The dataset consists of images of human cells from more than 1,000 experimental conditions, with multiple biological replicates generated weeks or months apart. Each batch of data features unique experimental variations.
“At the highest level, these are fluorescent microscopy images of cells. The RxRx1 data set includes data from 51 instances of the same experiment design executed in different experimental batches. Each batch represents a complete set of 1,108 genetic contexts in a single human cell type (from among four different cell types: HUVEC, RPE, HepG2 and U20S). With different experimental batches comes experimental noise, and the challenge here is identifying the fundamental biology out of the experimental noise,” says Dr. Ron W. Alfa, senior vice president of translational discovery and chief evangelist at Recursion.
“AI and machine learning technologies are having a seismic impact on the industry, not just because these technologies now exist in ways that can be married with traditional drug discovery processes to better answer biological questions, but also because of the incredible financial cost associated with developing treatments (and the huge failure rate of the industry),” Alfa tells DDNews. “It is estimated to cost about $2.6 billion, on average, to bring a drug to market, which ultimately makes them more expensive for the payer and patient. At the same time, the vast majority of drug discovery projects fail even before reaching clinical testing. Imagine, that across the entire pharmaceutical industry, only 59 drugs were approved in 2018 and that was something of a record year.
“Against the backdrop of the huge costs and the high failure rates of the industry, pharma is increasingly looking to technology, specifically AI and machine learning, as a way to bring new medicines to patients more quickly and at a fraction of the cost. We’re just getting started, but already we’re seeing evidence that these technologies are going to impact just about every step in the drug discovery and development process.”

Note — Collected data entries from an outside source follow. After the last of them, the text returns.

(** ** Legal values *)

Definition wiredMask : Z := Z.lor STATUS_SXL_MASK STATUS_UXL_MASK.
Definition wiredStatus : Z := Z.lor (Z.shiftl 2 32) (Z.shiftl 2 34).

Record csr_inv s : Prop := {
  ci_file : vec NUM_MISCREGS (λ v, 0 ≤ v < 2 ^ 64) (miscRegFile s);
  ci_status v : vget (miscRegFile s) MISCREG_STATUS = Ok v → Z.land v wiredMask = wiredStatus;
  ci_satp v : vget (miscRegFile s) MISCREG_SATP = Ok v → satp_mode v = 0 ∨ satp_mode v = 8;
}.

Lemma u64_bound v : 0 ≤ v < 2 ^ 64 ↔ 0 ≤ v ∧ Z.shiftr v 64 = 0.
Proof.
  rewrite Z.shiftr_div_pow2 by lia. split; intros [H1 H2]; (split; [done|]).
  - by apply Z.div_small.
  - apply Z.div_small_iff in H2; lia.
Qed.
Lemma lor_u64 x y : 0 ≤ x < 2 ^ 64 → 0 ≤ y < 2 ^ 64 → 0 ≤ Z.lor x y < 2 ^ 64.
Proof. rewrite !u64_bound. intros [H1 H2] [H3 H4]. rewrite Z.lor_nonneg, Z.shiftr_lor, H2, H4. done. Qed.
Lemma land_u64 x y : 0 ≤ x < 2 ^ 64 → 0 ≤ y → 0 ≤ Z.land x y < 2 ^ 64.
Proof. rewrite !u64_bound. intros [H1 H2] H3. rewrite Z.land_nonneg, Z.shiftr_land, H2, Z.land_0_l. auto. Qed.

Lemma wired_kept val cur : Z.land cur wiredMask = wiredStatus →
  Z.land (Z.lor (Z.land val (u64 (Z.lnot wiredMask))) (Z.land cur wiredMask)) wiredMask = wiredStatus.
Proof.
  intros H. rewrite H, Z.land_lor_distr_l. change (Z.land wiredStatus wiredMask) with wiredStatus.
  rewrite <- Z.land_assoc. change (Z.land (u64 (Z.lnot wiredMask)) wiredMask) with 0. by rewrite Z.land_0_r.
Qed.

Lemma satp_mode_range v : 0 ≤ satp_mode v < 16.
Proof. unfold satp_mode, bits. change (mask (63 - 60 + 1)) with (Z.ones 4). rewrite Z.land_ones by lia. apply Z.mod_pos_bound. lia. Qed.

Lemma satp_mode_insert val m : 0 ≤ val < 2 ^ 64 → 0 ≤ m < 16 → satp_mode (insertBits val 63 60 m) = m ∧ 0 ≤ insertBits val 63 60 m < 2 ^ 64.
Proof.
  intros Hv Hm. unfold satp_mode, bits, insertBits. change (63 - 60 + 1) with 4.
  assert (u64 (Z.shiftl m 60) = Z.shiftl m 60) as ->.
  { rewrite Z.shiftl_mul_pow2 by lia. apply u64_id. lia. }
  split.
  - rewrite Z.shiftr_lor, !Z.shiftr_land. change (Z.shiftr (u64 (Z.lnot (Z.shiftl (mask 4) 60))) 60) with 0.
    change (Z.shiftr (Z.shiftl (mask 4) 60) 60) with (mask 4). rewrite Z.land_0_r, Z.lor_0_l.
    rewrite Z.shiftr_shiftl_l, Z.sub_diag, Z.shiftl_0_r by lia. rewrite <- Z.land_assoc, Z.land_diag.
    change (mask 4) with (Z.ones 4). rewrite Z.land_ones by lia. by apply Z.mod_small.
  - apply lor_u64; apply land_u64; [exact Hv|apply Z.mod_pos_bound; lia| |rewrite Z.shiftl_nonneg; by vm_compute].
    rewrite Z.shiftl_mul_pow2 by lia. change (2 ^ 64) with (16 * 2 ^ 60). nia.
Qed.
(** The fragments of a request that needs a burst. *)
Lemma split_fragments_facts (k : Z) (req : Request) :
  0 ≤ k ≤ 31 → 0 ≤ q_vaddr req → 0 < q_size req < 2 ^ 32 →
  q_vaddr req + q_size req + 2 ^ k ≤ 2 ^ 64 →
  Z.of_nat (length (q_byteEnable req)) = q_size req →
  transferNeedsBurst (q_vaddr req) (q_size req) (2 ^ k) = true →
  ∃ frags, makeFragmentRequests (2 ^ k) req = Ok (Z.of_nat (length frags), frags)
    ∧ StronglySorted before frags
    ∧ (∀ f, f ∈ frags →
         0 < q_size f ∧ q_vaddr req ≤ q_vaddr f ∧ q_vaddr f + q_size f ≤ q_vaddr req + q_size req
         ∧ q_vaddr f / 2 ^ k = (q_vaddr f + q_size f - 1) / 2 ^ k
         ∧ q_flags f = q_flags req ∧ isAnyActiveElement (q_byteEnable f) = true
         ∧ ∀ j, 0 ≤ j < q_size f →
             q_byteEnable f !! Z.to_nat j = q_byteEnable req !! Z.to_nat (q_vaddr f - q_vaddr req + j))
    ∧ (∀ j, q_byteEnable req !! Z.to_nat j = Some true → 0 ≤ j →
         ∃ f, f ∈ frags ∧ inRange (q_vaddr f) (q_size f) (q_vaddr req + j)).
Proof.
  intros Hk Hb Hw He Hl Hburst. eexists. split; [by apply makeFragmentRequests_pieces|].
  split; [apply StronglySorted_filter, pieces_sorted; lia|]. split.
  - intros f Hf. rewrite list_elem_of_In in Hf. apply filter_In in Hf as [Hf Hen].
    rewrite <- list_elem_of_In in Hf. apply elem_of_pieces in Hf as (i & Hi & ->).
    pose proof (piece_bounds k req Hk Hb Hw He i Hi) as (H1 & H2 & H3 & _). cbn.
    split_and!; try lia.
    + rewrite (piece_line k req Hk i (pieceStart k req i)) by (done || (unfold inRange; lia)).
      symmetry. apply (piece_line k req Hk i); [done|unfold inRange; lia].
    + done.
    + done.
    + intros j Hj. by apply (piece_enable k req).
  - intros j Hj H0. assert (j < q_size req) by (apply lookup_lt_Some in Hj; lia).
    pose proof (piece_of_byte k req Hk j ltac:(lia)) as [Hi Hin].
    set (i := (q_vaddr req + j) / 2 ^ k - q_vaddr req / 2 ^ k) in *.
    exists (piece k req i). split; [|done].
    rewrite list_elem_of_In. apply filter_In. split.
    { rewrite <- list_elem_of_In. apply elem_of_pieces. by exists i. }
    apply existsb_exists. exists true. split; [|done]. apply list_elem_of_In.
    apply (list_elem_of_lookup_2 _ (Z.to_nat (q_vaddr req + j - pieceStart k req i))).
    rewrite (piece_enable k req) by (done || (unfold inRange in Hin; lia)).
    rewrite <- Hj. f_equal. unfold inRange in Hin. lia.
Qed.
(* ===== verification/LsqRequest.v ===== *)
(** * Requests of the load/store queue (src/cpu/myminor/lsq.hh, lsq.cc)

    [LSQRequest] and its subclasses: [SingleDataRequest] for an access within
    a line, [SplitDataRequest] for one that is broken into fragments,
    [FailedDataRequest] and [BarrierDataRequest], which access no memory.  The
    virtual methods become functions by cases on the kind.  A packet's
    payload is a buffer of bytes, where [None] is a byte not yet written. *)
From stdpp Require Import sorting.
From S2P Require Import Prelude Buffers LVPT PipeData LsqAddr.

(** ** Byte buffers *)

Notation Bytes := (list (option Z)).

(** [new uint8_t[n]] *)
Definition uninit (n : Z) : Bytes := replicate (Z.to_nat n) None.

(** the [n] bytes from [src + off] on, for reading *)
Definition readBytes (src : Bytes) (off n : Z) : res Bytes :=
  if (0 <=? off) && (0 <=? n) && (off + n <=? Z.of_nat (length src))
  then Ok (take (Z.to_nat n) (drop (Z.to_nat off) src)) else Stop OutOfBounds.

(** [memcpy(dst + off, src, n)] *)
Definition memcpy (dst : Bytes) (off : Z) (src : Bytes) (n : Z) : res Bytes :=
  b ← readBytes src 0 n;
  if (0 <=? off) && (off + n <=? Z.of_nat (length dst))
  then Ok (take (Z.to_nat off) dst ++ b ++ drop (Z.to_nat (off + n)) dst) else Stop OutOfBounds.

(** the bytes of an [unsigned long] in memory *)
Definition ulongBytes (v : Z) : Bytes := (λ i, Some (Z.land (Z.shiftr v (8 * i)) 255)) <$> zrange 0 7.

(** ** Packets *)

(** A packet with the request it carries; [pk_response] after
    [makeResponse()] or when it came back from memory. *)
Record Packet := mkPacket {
  pk_req : Request;
  pk_write : bool;
  pk_data : option Bytes;
  pk_error : bool;
  pk_response : bool;
}.

(** [makePacketForRequest(request, isLoad, sender_state, data)] *)
Definition makePacketForRequest (request : Request) (isLoad : bool) (data : option Bytes) : Packet :=
  mkPacket request (negb isLoad)
    (if isLoad then Some (uninit (q_size request))
     else if negb (cacheMaintenance (q_flags request)) then data
     else None) false false.

(** a request that carries a command which expects a response *)
Definition needsResponse (p : Packet) : bool := negb (pk_response p).

(** [makeResponse()] *)
Definition makeResponse (p : Packet) : res Packet :=
  check (needsResponse p);
  Ok (mkPacket (pk_req p) (pk_write p) (pk_data p) (pk_error p) true).

(** [copyError(pkt)] *)
Definition copyError (p : Packet) : Packet :=
  mkPacket (pk_req p) (pk_write p) (pk_data p) true (pk_response p).

Definition setPacketData (d : Bytes) (p : Packet) : Packet :=
  mkPacket (pk_req p) (pk_write p) (Some d) (pk_error p) (pk_response p).

Definition bytesOf (p : Packet) : res Bytes :=
  match pk_data p with Some d => Ok d | None => Stop NullDeref end.

(** ** Requests *)

Inductive LSQRequestState :=
| NotIssued | InTranslation | Translated | Failed | RequestIssuing | StoreToStoreBuffer
| RequestNeedsRetry | StoreInStoreBuffer | StoreBufferIssuing | StoreBufferNeedsRetry | Complete.

#[export] Instance LSQRequestState_eq_dec : EqDecision LSQRequestState.
Proof. solve_decision. Defined.

(** the members of [SplitDataRequest]; [translationEvent] is true while the
    event is scheduled *)
Record SplitFields := mkSplit {
  translationEvent : bool;
  numFragments : Z;
  numInTranslationFragments : Z;
  numTranslatedFragments : Z;
  numIssuedFragments : Z;
  numRetiredFragments : Z;
  fragmentRequests : list Request;
  fragmentPackets : list Packet;
}.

In conjunction with this effort, Recursion has initiated a competition, available through the NeurIPS 2019 Competition Track and co-sponsored by NVIDIA and Google Cloud, to encourage the development of machine-learning approaches that can determine representations of biology from within RxRx1.
“Our hope is that by open-sourcing a slice of our own data, we encourage others to do the same. Data-sharing and knowledge-sharing will be key to advancing this sector,” Alfa remarks.
In just such a data-sharing effort, AstraZeneca announced that it would be collaborating with BenevolentAI to apply machine learning and AI to discover and develop treatments for chronic kidney disease and idiopathic pulmonary fibrosis.
Mene Pangalos, executive vice president and president BioPharmaceuticals R&D, said: “The vast amount of data available to research scientists is growing exponentially each year. By combining AstraZeneca’s disease area expertise and large, diverse datasets with BenevolentAI’s leading AI and machine learning capabilities, we can unlock the potential of this wealth of data to improve our understanding of complex disease biology and identify new targets that could treat debilitating diseases.”
AstraZeneca brings with it experience in genomics, chemistry and clinical data, while BenevolentAI offers its target identification platform and biomedical knowledge graph, which consists of contextualized scientific data such as genes, proteins, diseases and compounds, and the relationships between them. The Benevolent Platform, according to the company, “can be used by scientists to try to discover novel pathways and mechanisms important in the pathophysiology of disease.” Financial details for the deal were not disclosed.
“Millions of people today suffer from diseases that have no effective treatment. The future of drug discovery and development lies in bridging the gap between AI, data and biology,” said BenevolentAI CEO Joanna Shields. “We are thrilled to be joining forces with AstraZeneca to develop new insights and identify promising new treatments for chronic kidney disease and idiopathic pulmonary fibrosis.”